Find the line with "rewrite Heq in E. discriminate." in the records below. Copy it and every line after it, up to and including the line with "Lemma lowerByte_Separator (c".

[Opening EXERCISE INPUT section]

(** An absolute path is matched as it is: filepath.Rel cannot make it
    relative to ".". *)
Lemma Clean_rooted (path : string) :
  HasPrefix path "/" = true -> HasPrefix (filepath.Clean path) "/" = true.
Proof.
  destruct path as [|c path]; [discriminate|].
  cbn [HasPrefix]. rewrite andb_true_r. intros Hc.
  unfold filepath.Clean, filepath.Separator. now rewrite Hc.
Qed.

Lemma relNormOf_absolute (path : string) :
  HasPrefix path "/" = true -> relNormOf path = path.
Proof.
  intros Habs. unfold relNormOf, filepath.RelDot.
  pose proof (Clean_rooted path Habs) as Hc.
  destruct (filepath.Clean path) as [|c t]; [discriminate|].
  cbn [HasPrefix] in Hc. rewrite andb_true_r in Hc.
  apply Ascii.eqb_eq in Hc. subst c.
  cbn [String.eqb Ascii.eqb Bool.eqb HasPrefix andb]. apply ReplaceAll_sep.
Qed.

Lemma Abs_rooted (wd path : string) :
  HasPrefix wd "/" = true -> HasPrefix (filepath.Abs wd path) "/" = true.
Proof.
  intros Hwd. unfold filepath.Abs, filepath.IsAbs.
  destruct (HasPrefix path "/") eqn:E; [now apply Clean_rooted|].
  unfold filepath.Join2.
  destruct wd as [|c wd]; [discriminate|].
  apply Clean_rooted. exact Hwd.
Qed.

End exclude_facts.

(** * Facts about filepath.Match on literal patterns *)

Module match_facts.
Import strings filepath spec string_facts.

Lemma substring_none (n : nat) (s : string) : substring n 0 s = "".
Proof.
  revert n; induction s as [|c s IH]; intros [|n]; simpl; try reflexivity.
  apply IH.
Qed.

Lemma plainByte_inv (c : ascii) :
  plainByte c = true ->
  Ascii.eqb c "*"%char = false /\ Ascii.eqb c "?"%char = false /\
  Ascii.eqb c "["%char = false /\ Ascii.eqb c "\"%char = false.
Proof.
  unfold plainByte. intros H. apply negb_true_iff in H.
  repeat (apply orb_false_iff in H as [H ?]). auto.
Qed.

Lemma scanLen_literal (lit : string) :
  isLiteral lit = true -> scanLen lit false = String.length lit.
Proof.
  induction lit as [|c lit IH]; [reflexivity|].
  cbn [isLiteral]. intros H. apply andb_prop in H as [Hc Hl].
  apply plainByte_inv in Hc as (Hstar & _ & Hbr & Hesc).
  cbn [scanLen String.length]. rewrite Hesc, Hbr, Hstar.
  destruct (Ascii.eqb c "]"); now rewrite IH.
Qed.

Lemma scanChunk_literal (lit : string) :
  isLiteral lit = true -> scanChunk lit = (false, lit, "").
Proof.
  intros H. unfold scanChunk.
  assert (Hs : stripStars lit = (false, lit)).
  { destruct lit as [|c lit]; [reflexivity|].
    cbn [isLiteral] in H. apply andb_prop in H as [Hc _].
    apply plainByte_inv in Hc as (Hstar & _). cbn. now rewrite Hstar. }
  rewrite Hs, scanLen_literal by exact H.
  now rewrite substring_all, Nat.sub_diag, substring_none.
Qed.

Lemma matchChunkLoop_literal_failed (lit : string) :
  forall (fuel : nat) (s : string),
    isLiteral lit = true -> String.length lit < fuel ->
    matchChunkLoop fuel lit s true = ChunkFail.
Proof.
  induction lit as [|c lit IH]; intros fuel s Hl Hf.
  - destruct fuel; [inversion Hf | reflexivity].
  - destruct fuel as [|fuel]; [inversion Hf|].
    cbn [isLiteral] in Hl. apply andb_prop in Hl as [Hc Hl].
    apply plainByte_inv in Hc as (_ & Hq & Hbr & Hesc).
    cbn [String.length] in Hf. apply Nat.succ_lt_mono in Hf.
    cbn [matchChunkLoop orb]. rewrite Hbr, Hq, Hesc.
    destruct s; now apply IH.
Qed.

Lemma matchChunkLoop_literal (lit : string) :
  forall (fuel : nat) (s : string),
    isLiteral lit = true -> String.length lit < fuel ->
    matchChunkLoop fuel lit s false =
    match dropPrefix s lit with
    | Some r => ChunkOk r
    | None => ChunkFail
    end.
Proof.
  induction lit as [|c lit IH]; intros fuel s Hl Hf.
  - destruct fuel; [inversion Hf | reflexivity].
  - destruct fuel as [|fuel]; [inversion Hf|].
    pose proof Hl as Hl0.
    cbn [isLiteral] in Hl. apply andb_prop in Hl as [Hc Hl].
    apply plainByte_inv in Hc as (_ & Hq & Hbr & Hesc).
    cbn [String.length] in Hf. apply Nat.succ_lt_mono in Hf.
    cbn [matchChunkLoop orb dropPrefix]. rewrite Hbr, Hq, Hesc.
    destruct s as [|d s].
    + now apply matchChunkLoop_literal_failed.
    + destruct (Ascii.eqb c d); cbn [negb].
      * now apply IH.
      * now apply matchChunkLoop_literal_failed.
Qed.

Lemma dropPrefix_all (s lit : string) :
  dropPrefix s lit = Some "" <-> s = lit.
Proof.
  revert s; induction lit as [|c lit IH]; intros s; cbn [dropPrefix].
  - split; [now intros [= ->] | now intros ->].
  - destruct s as [|d s]; [split; discriminate|].
    destruct (Ascii.eqb_spec c d) as [->|Hne].
    + rewrite IH. split; [now intros -> | now intros [= ->]].
    + split; [discriminate | intros [= -> _]; now elim Hne].
Qed.

(** On a pattern without special bytes Match is equality. *)
Lemma Match_literal (lit name : string) :
  isLiteral lit = true -> Match lit name = Some (String.eqb lit name).
Proof.
  intros Hl. unfold Match.
  destruct lit as [|c lit].
  - cbn. now rewrite String.eqb_sym.
  - set (pat := String c lit) in *.
    assert (Hlen : String.length pat = S (String.length lit)) by reflexivity.
    rewrite Hlen. cbn [MatchLoop]. unfold pat at 1.
    rewrite scanChunk_literal by exact Hl.
    cbn [andb]. rewrite String.eqb_refl.
    unfold matchChunk. rewrite matchChunkLoop_literal by (auto; lia).
    destruct (dropPrefix name pat) as [t|] eqn:E.
    + destruct (String.eqb_spec t "") as [->|Ht]; cbn [orb negb].
      * apply dropPrefix_all in E. subst name.
        rewrite String.eqb_refl. now destruct (String.length lit).
      * cbn -[String.eqb]. f_equal. symmetry. apply String.eqb_neq. intros Heq.
        symmetry in Heq. apply dropPrefix_all in Heq.
        rewrite Heq in E. injection E as <-. now elim Ht.
    + cbn -[String.eqb]. f_equal. symmetry. apply String.eqb_neq. intros Heq.
      symmetry in Heq. apply dropPrefix_all in Heq.
      rewrite Heq in E. discriminate.
Qed.

Lemma matchPath_literal (lit name : string) :
  isLiteral lit = true -> exclude.matchPath lit name = String.eqb lit name.
Proof. intros H. unfold exclude.matchPath. now rewrite Match_literal. Qed.

End match_facts.

(** * Lower-casing commutes with path normalisation *)

Module lower_facts.
Import strings filepath exclude spec string_facts.

Lemma lowerByte_Separator (c : ascii) :
  Ascii.eqb (lowerByte c) Separator = Ascii.eqb c Separator.
Proof. apply lowerByte_sep. Qed.

Lemma Split1_ToLower (s : string) :
  Split1 (ToLower s) Separator = map ToLower (Split1 s Separator).
Proof.
  induction s as [|c s IH]; [reflexivity|].
  cbn [ToLower Split1]. rewrite lowerByte_Separator, IH.
  destruct (Ascii.eqb c Separator); [reflexivity|].
  now destruct (Split1 s Separator).
Qed.

Lemma ToLower_eq_dot (e : string) : String.eqb (ToLower e) "." = String.eqb e ".".
Proof.
  destruct e as [|c [|d e]]; cbn; try reflexivity; rewrite lowerByte_dot;
    now destruct (Ascii.eqb c ".").
Qed.

Lemma ToLower_eq_dotdot (e : string) : String.eqb (ToLower e) ".." = String.eqb e "..".
Proof.
  destruct e as [|c [|d [|x e]]]; cbn; try reflexivity;
    rewrite ?lowerByte_dot;
    destruct (Ascii.eqb c "."); try reflexivity;
    now destruct (Ascii.eqb d ".").
Qed.

Lemma cleanElems_ToLower (rooted : bool) (elems : list string) :
  forall out,
    cleanElems rooted (map ToLower elems) (map ToLower out) =
    map ToLower (cleanElems rooted elems out).
Proof.
  induction elems as [|e elems IH]; intros out; cbn [map cleanElems].
  - now rewrite map_rev.
  - rewrite ToLower_empty, ToLower_eq_dot, ToLower_eq_dotdot.
    destruct (String.eqb e "" || String.eqb e "."); [apply IH|].
    destruct (String.eqb e "..").
    + destruct out as [|top out]; cbn [map].
      * destruct rooted; [apply (IH []) | apply (IH [e])].
      * rewrite ToLower_eq_dotdot. destruct (String.eqb top "..").
        -- apply (IH (e :: top :: out)).
        -- apply IH.
    + apply (IH (e :: out)).
Qed.

Lemma Join_ToLower (l : list string) :
  Join (map ToLower l) "/" = ToLower (Join l "/").
Proof.
  induction l as [|x l IH]; [reflexivity|].
  destruct l as [|y l]; [reflexivity|].
  change (Join (map ToLower (x :: y :: l)) "/")
    with (ToLower x ++ "/" ++ Join (map ToLower (y :: l)) "/").
  rewrite IH.
  change (Join (x :: y :: l) "/") with (x ++ "/" ++ Join (y :: l) "/").
  now rewrite !ToLower_app.
Qed.

Lemma Clean_ToLower (path : string) : Clean (ToLower path) = ToLower (Clean path).
Proof.
  destruct path as [|c path]; [reflexivity|].
  unfold Clean. cbn [ToLower]. rewrite lowerByte_Separator.
  change (String (lowerByte c) (ToLower path)) with (ToLower (String c path)).
  rewrite Split1_ToLower.
  rewrite (cleanElems_ToLower _ _ []), Join_ToLower.
  destruct (Ascii.eqb c Separator).
  - reflexivity.
  - rewrite ToLower_empty. now destruct (String.eqb _ "").
Qed.

Lemma RelDot_ToLower (path : string) :
  RelDot (ToLower path) = option_map ToLower (RelDot path).
Proof.
  unfold RelDot. rewrite Clean_ToLower, ToLower_eq_dot, ToLower_HasPrefix_sep.
  destruct (String.eqb (Clean path) "."); [reflexivity|].
  now destruct (HasPrefix (Clean path) "/").
Qed.

Lemma relNormOf_ToLower (path : string) :
  relNormOf (ToLower path) = ToLower (relNormOf path).
Proof.
  unfold relNormOf. rewrite RelDot_ToLower, !ReplaceAll_sep.
  now destruct (RelDot path).
Qed.

Lemma stripTrailingSeps_ToLower (path : string) :
  stripTrailingSeps (ToLower path) = ToLower (stripTrailingSeps path).
Proof.
  induction path as [|c path IH]; [reflexivity|].
  cbn [ToLower stripTrailingSeps]. rewrite IH, lowerByte_Separator.
  destruct (stripTrailingSeps path); cbn [ToLower]; [|reflexivity].
  now destruct (Ascii.eqb c Separator).
Qed.

Lemma lastElem_ToLower (path : string) :
  lastElem (ToLower path) = ToLower (lastElem path).
Proof.
  induction path as [|c path IH]; [reflexivity|].
  cbn [ToLower lastElem]. rewrite ToLower_Contains_sep, IH, lowerByte_Separator.
  destruct (Contains path "/"); [reflexivity|].
  now destruct (Ascii.eqb c Separator).
Qed.

Lemma Base_ToLower (path : string) : Base (ToLower path) = ToLower (Base path).
Proof.
  destruct path as [|c path]; [reflexivity|].
  unfold Base.
  change (ToLower (String c path)) with (String (lowerByte c) (ToLower path)).
  cbv iota.
  change (String (lowerByte c) (ToLower path)) with (ToLower (String c path)).
  rewrite stripTrailingSeps_ToLower, lastElem_ToLower.
  now destruct (lastElem (stripTrailingSeps (String c path))).
Qed.

(** The case-insensitive loop is the case-sensitive loop on lower-cased
    patterns. *)
Lemma excludeLoop_ToLower (relCmp baseCmp : string) (isDir : bool) (pats : list string) :
  excludeLoop true relCmp baseCmp isDir pats =
  excludeLoop false relCmp baseCmp isDir (map ToLower pats).
Proof.
  induction pats as [|raw rest IH]; [reflexivity|].
  cbn [map excludeLoop lower].
  rewrite ToLower_TrimSpace, ToLower_empty, !ReplaceAll_sep, IH.
  reflexivity.
Qed.

Lemma ShouldExclude_ToLower (pats : list string) (path : string) (isDir : bool) :
  ShouldExclude (adhoc pats true) path isDir =
  ShouldExclude (adhoc (map ToLower pats) false) (ToLower path) isDir.
Proof.
  unfold ShouldExclude, adhoc.
  cbn [gitignoreMatcher ignoreCase globPatterns lower].
  now rewrite excludeLoop_ToLower, relNormOf_ToLower, Base_ToLower.
Qed.

End lower_facts.

(** * Facts about the accumulator of CollectFiles *)

Module state_facts.
Import collector spec.

Lemma seenAt_record (a p : string) (st : State) :
  seenAt (record a st) p = true <-> p = a \/ seenAt st p = true.
Proof.
  unfold seenAt, record. cbn [seen].
  destruct (decide (a = p)) as [->|Hne].
  - rewrite lookup_insert_eq. cbn. tauto.
  - rewrite lookup_insert_ne by exact Hne.
    split; [tauto | intros [->|H]; [now elim Hne | exact H]].
Qed.

Definition emptyState : State := {| seen := ∅; result := [] |}.

Lemma consistent_empty : consistent emptyState.
Proof.
  split; [constructor|].
  intros p. unfold seenAt. cbn [seen emptyState result].
  rewrite lookup_empty. cbn. split; [discriminate | tauto].
Qed.
Lemma CopyFrameToDataBuffer_copies_plane_heads_witness :
  (forall k, 0 <= k < 8 ->
     read8 (memory decoded_for_yuv.1.2) (5000 + k)
     = read8 (memory fresh_process) (1000 + k) /\
     read8 (memory decoded_for_yuv.1.2) (5000 + 8 + k)
     = read8 (memory fresh_process) (2000 + k) /\
     read8 (memory decoded_for_yuv.1.2) (5000 + 2 * 8 + k)
     = read8 (memory fresh_process) (3000 + k)) /\
  (forall a, ~ (5000 <= a < 5000 + 3 * 8) ->
     read8 (memory decoded_for_yuv.1.2) a
     = read8 (memory fresh_process) a) /\
  logcat decoded_for_yuv.1.2
  = logcat fresh_process
    ++ replicate 3 (LOGI "CopyFrameToDataBuffer %lu" [IntArg 8]).
Proof.
  apply (CopyFrameToDataBuffer_copies_plane_heads 8 small_picture 5000
           (memory fresh_process) (memory decoded_for_yuv.1.2)
           (logcat fresh_process) (logcat decoded_for_yuv.1.2)).
  - vm_compute. reflexivity.
  - intros source k Hs Hk. cbn in Hs.
    apply elem_of_cons in Hs as [->|Hs]; [lia|].
    apply elem_of_cons in Hs as [->|Hs]; [lia|].
    apply list_elem_of_singleton in Hs as ->. lia.
Defined.

(** ** The 10-bit conversion *)

Lemma Convert10Bit_pixels_frame n : forall j source data sample mem a,
  ~ (data + j <= a < data + j + Z.of_nat n) ->
  read8 (Convert10Bit_pixels n j source data sample mem).2 a = read8 mem a.
Proof.
  induction n as [|n IH]; intros j source data sample mem a Ha; [done|].
  cbn [Convert10Bit_pixels dither].
  rewrite IH by lia. unfold write8, read8.
  rewrite lookup_insert_ne by lia. done.
Qed.

Lemma sum_samples_ext n : forall j source mem mem',
  (forall k, j <= k < j + Z.of_nat n ->
     read16 mem' (source + 2 * k) = read16 mem (source + 2 * k)) ->
  sum_samples n j source mem' = sum_samples n j source mem.
Proof.
  induction n as [|n IH]; intros j source mem mem' H; [done|].
  cbn [sum_samples]. rewrite H by lia. f_equal. apply IH.
  intros k Hk. apply H. lia.
Qed.
Lemma loc_assign_suffix (labels : list date) :
  forall (pre : list date) (cpre ctail values : list R),
    NoDup (pre ++ labels) ->
    length cpre = length pre ->
    length ctail = length labels ->
    length values = length labels ->
    loc_assign (pre ++ labels) (cpre ++ ctail) labels values = cpre ++ values.
Proof.
  induction labels as [|lab labels IH]; intros pre cpre ctail values Hnd Hc Ht Hv.
  - destruct values; [|discriminate]. destruct ctail; [|discriminate].
    reflexivity.
  - destruct values as [|v values]; [discriminate|].
    destruct ctail as [|c ctail]; [discriminate|].
    simpl. rewrite index_of_middle.
    2:{ apply NoDup_app in Hnd as (_ & Hdis & _). intros Hin.
        apply (Hdis lab Hin). left. }
    rewrite <- Hc. replace (length cpre) with (length cpre + 0)%nat by lia.
    rewrite insert_app_r. cbn [insert list_insert].
    replace (pre ++ lab :: labels) with ((pre ++ [lab]) ++ labels)
      by now rewrite <- app_assoc.
    replace (cpre ++ v :: ctail) with ((cpre ++ [v]) ++ ctail)
      by now rewrite <- app_assoc.
    rewrite IH.
    + now rewrite <- app_assoc.
    + now rewrite <- app_assoc.
    + rewrite !length_app; simpl; lia.
    + simpl in Ht; lia.
    + simpl in Hv; lia.
Qed.

Lemma length_col_add (xs ys : list R) :
  length ys = length xs -> length (col_add xs ys) = length xs.
Proof. intros H. unfold col_add. rewrite length_zip_with. lia. Qed.

Lemma length_CashFlowBeforeDebtService (p : Assumptions) :
  length (CashFlowBeforeDebtService (monthly_frame p))
  = length (index (monthly_frame p)).
Proof.
  simpl. repeat (rewrite length_col_add); now rewrite ?length_map, ?length_seq.
Qed.

Lemma length_InterestPayment (p : Assumptions) :
  length (InterestPayment (monthly_frame p))
  = length (index (monthly_frame p)).
Proof.
  simpl. destruct (Rlt_dec 0 (loan_amount p));
    now rewrite ?length_map, ?length_seq.
Qed.

Lemma length_PrincipalPayment (p : Assumptions) :
  length (PrincipalPayment (monthly_frame p))
  = length (index (monthly_frame p)).
Proof.
  simpl. destruct (Rlt_dec 0 (loan_amount p));
    now rewrite ?length_map, ?length_seq.
Qed.
(** The state of a live object is what the constructor establishes and every
    member function keeps, whatever the build: the hypotheses [wf] of the
    theorems above hold of every object a program can reach. *)
Theorem live_maintained ND TE T indet :
  (∀ n, 0 ≤ n < 2 ^ 32 → ∃ s, BitSet_new T indet n = Some s ∧ live T s) ∧
  (∀ c s, live T c → BitSet_copy ND T indet c = Some s → live T s) ∧
  (∀ rhs, live T rhs → live T (BitSet_move rhs).1) ∧
  (∀ m s s', live T s → operand_live T m → call ND TE T indet m s = Some s' → live T s').
Proof.
  split; [|split; [|split]].
  - intros n Hn. destruct (BitSet_new T indet n) as [s|] eqn:Hs.
    + exists s. split; [done|]. split; [by eapply BitSet_new_wf|].
      rewrite BitSet_new_Some in Hs by done. by injection Hs as <-.
    + by rewrite BitSet_new_Some in Hs.
  - intros c s Hc H. unfold BitSet_copy in H.
    pose proof (wf_Tokens_range _ _ (proj1 Hc)) as Htr.
    rewrite malloc_ReqSize in H by done.
    eapply CopyFrom_live; [|exact (proj1 Hc)|exact H].
    destruct Hc as [[Hmax Hwc _] Hmask]. split; [split|]; [done|done| |done].
    eexists. split; [done|]. split; [|apply fresh_block_words].
    simpl. rewrite length_fresh_block. lia.
  - intros rhs Hr. destruct rhs. exact Hr.
  - intros m s s' Hs Hm H. destruct m; cbn [call operand_live] in *.
    + destruct (wf_TokenArray _ _ (proj1 Hs)) as (arr & Harr & Hlen & Hwords).
      pose proof (wf_Tokens_range _ _ (proj1 Hs)) as Ht.
      rewrite (Clear_Some s arr) in H by (done || lia). injection H as <-.
      eapply (live_attributes T s); [done|done|done| |].
      * rewrite length_app, length_replicate, length_drop. lia.
      * apply Forall_app. split; [apply Forall_replicate, is_word_0|by apply Forall_drop].
    + eapply CopyFrom_live; [exact Hs|exact (proj1 Hm)|exact H].
    + eapply assign_live; [exact Hs|exact Hm|exact H].
    + destruct (Contains ND T s element); [|done]. by injection H as <-.
    + rewrite Add_unfold in H. destruct (asserts_hold ND T s element); [|done].
      eapply write_bit_live; [|done..]. intros w pos. apply wrap_t_is_word.
    + rewrite Remove_unfold in H. destruct (asserts_hold ND T s element); [|done].
      eapply write_bit_live; [|done..]. intros w pos. apply wrap_t_is_word.
    + destruct (IsEmpty s); [|done]. by injection H as <-.
    + by injection H as <-.
    + rewrite UnionWith_combine in H.
      eapply (combine_with_live ND T Z.lor orb); [apply bitwise_lor|done|exact Hs|exact (proj1 Hm)|exact H].
    + rewrite IntersectWith_combine in H.
      eapply (combine_with_live ND T Z.land andb); [apply bitwise_land|done|exact Hs|exact (proj1 Hm)|exact H].
    + split; [by eapply Complement_wf; [apply Hs|]|].
      destruct (Complement_Some T s (proj1 Hs)) as (arr & arr' & _ & Hc & _).
      rewrite Hc in H. injection H as <-. apply Hs.
    + apply fmap_Some in H as ([s0 st'] & H & ->).
      apply ForEachMember_Some_this in H. simpl. by subst.
Qed.
(** * Mexican e-commerce dataset generator (src/data_generation.py)

    A shallow embedding of [MexicoEcommerceGenerator] and of [main], and the
    properties of the generated table: region lookup, delivery timing, cost,
    the error-injection pass and the 1000-row sample.

    Modelling conventions.
    - A Python [float] is the rational it equals ([Q]); [NaN] is [None] in
      the four columns that the injector can blank.  Float arithmetic is
      binary64: each operation of module [F64] rounds its operands and its
      exact result to the nearest double, ties to even.  A value stored after
      [round(x, 2)] is kept as its two-decimal rational, which stands for the
      double nearest to it.  Infinities are not represented.  The product
      [len(df) * porcentaje] of the injector is taken exactly; lemma
      [n_errores_binary64] shows that it truncates as the double product does
      for the fraction 0.05 the program passes.
    - [datetime] is a number of seconds since the epoch ([Z]); [timedelta(days=d)]
      is [d * 86400] seconds.
    - The three sources of non-determinism are explicit: numpy's global
      generator (a stream of variates selected by the seed), Faker's private
      generator (a stream of its own, never seeded by the program) and the
      wall clock read by [date_time_between(..., end_date='now')].
    - Every draw returns a value of the support numpy documents for it; the
      distribution over that support is not modelled.  A variate of the
      stream is any rational of that support, compared exactly with the
      literal thresholds of the program.
    - Python exceptions are [None] in the monad [M]. *)

From Stdlib Require Import ZArith QArith Qround Qabs Qpower String Ascii List Lia Lqa
  DecimalString.
From Stdlib Require DecimalNat.
From stdpp Require Import base list strings gmap.

Open Scope string_scope.
Open Scope Z_scope.

(* ===================================================================== *)
(** * Python values *)
(* ===================================================================== *)

Module Py.

(** [int(x)] on a float: truncation towards zero. *)
Definition int_of_float (x : Q) : Z :=
  if Qlt_le_dec x 0 then Qceiling x else Qfloor x.

(** [round(x)] with no digits: nearest integer, ties to even. *)
Definition round_half_even (x : Q) : Z :=
  let f := Qfloor x in
  let d := (x - inject_Z f)%Q in
  match (d ?= 1 # 2)%Q with
  | Lt => f
  | Gt => f + 1
  | Eq => if Z.even f then f else f + 1
  end.

(** [round(x, nd)]: the same rounding at [nd] decimals. *)
Definition round_nd (x : Q) (nd : nat) : Q :=
  let k := inject_Z (10 ^ Z.of_nat nd) in
  Qred (inject_Z (round_half_even (x * k)) / k).

(** [str.lower()] on the UTF-8 bytes of a string: ASCII capitals and the
    capitals of the Latin-1 supplement (the accented letters of Spanish). *)
Definition lower_ascii (c : ascii) : ascii :=
  let n := nat_of_ascii c in
  if ((65 <=? n) && (n <=? 90))%nat then ascii_of_nat (n + 32) else c.

Definition lower_latin1 (c : ascii) : ascii :=
  let n := nat_of_ascii c in
  if ((128 <=? n) && (n <=? 158) && negb (n =? 151))%nat
  then ascii_of_nat (n + 32) else c.

Fixpoint lower (s : string) : string :=
  match s with
  | EmptyString => EmptyString
  | String c rest =>
      if (nat_of_ascii c =? 195)%nat then
        match rest with
        | String c2 rest2 => String c (String (lower_latin1 c2) (lower rest2))
        | EmptyString => String c EmptyString
        end
      else String (lower_ascii c) (lower rest)
  end.

(** [str(n)] for a non-negative integer. *)
Definition str_of_nat (n : nat) : string :=
  NilZero.string_of_uint (Nat.to_uint n).

Fixpoint zeros (k : nat) : string :=
  match k with
  | O => ""
  | S k' => String "0" (zeros k')
  end.

(** [f"{n:0wd}"]: decimal, left-padded with zeros to width [w]. *)
Definition zfill (w : nat) (n : nat) : string :=
  let s := str_of_nat n in
  String.append (zeros (w - String.length s)) s.

(** ** datetime *)

Definition datetime := Z.

Definition timedelta (days : Z) : Z := days * 86400.

(** [(a - b).days] *)
Definition days_between (a b : datetime) : Z := (a - b) / 86400.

[Closing EXERCISE INPUT section]

* _WRITTEN SOLUTION_:
      rewrite Heq in E. discriminate.
Qed.

Lemma matchPath_literal (lit name : string) :
  isLiteral lit = true -> exclude.matchPath lit name = String.eqb lit name.
Proof. intros H. unfold exclude.matchPath. now rewrite Match_literal. Qed.

End match_facts.

(** * Lower-casing commutes with path normalisation *)

Module lower_facts.
Import strings filepath exclude spec string_facts.

Lemma lowerByte_Separator (c : ascii) :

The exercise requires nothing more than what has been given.